Task description:
Give only the number of lines in the data that include the string "Definition".

Supplied entries:
<<<<

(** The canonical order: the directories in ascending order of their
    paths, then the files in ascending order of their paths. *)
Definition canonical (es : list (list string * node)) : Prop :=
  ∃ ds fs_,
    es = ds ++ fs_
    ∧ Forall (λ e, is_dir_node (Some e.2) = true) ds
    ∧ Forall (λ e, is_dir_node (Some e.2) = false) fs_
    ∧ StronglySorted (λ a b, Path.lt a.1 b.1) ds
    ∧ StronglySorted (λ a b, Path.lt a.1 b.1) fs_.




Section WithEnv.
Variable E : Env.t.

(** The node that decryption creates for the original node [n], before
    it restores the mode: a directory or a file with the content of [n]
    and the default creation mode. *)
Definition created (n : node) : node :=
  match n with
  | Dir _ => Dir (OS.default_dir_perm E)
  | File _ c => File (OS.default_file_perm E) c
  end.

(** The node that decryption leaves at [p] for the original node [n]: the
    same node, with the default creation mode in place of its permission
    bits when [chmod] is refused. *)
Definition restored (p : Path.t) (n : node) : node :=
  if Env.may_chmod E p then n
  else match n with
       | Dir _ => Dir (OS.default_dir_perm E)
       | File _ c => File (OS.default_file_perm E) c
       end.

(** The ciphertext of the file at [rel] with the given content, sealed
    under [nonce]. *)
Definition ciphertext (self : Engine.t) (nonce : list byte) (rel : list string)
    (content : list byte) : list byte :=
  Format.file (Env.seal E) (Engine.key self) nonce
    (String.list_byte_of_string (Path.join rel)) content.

>>>>

Response:
4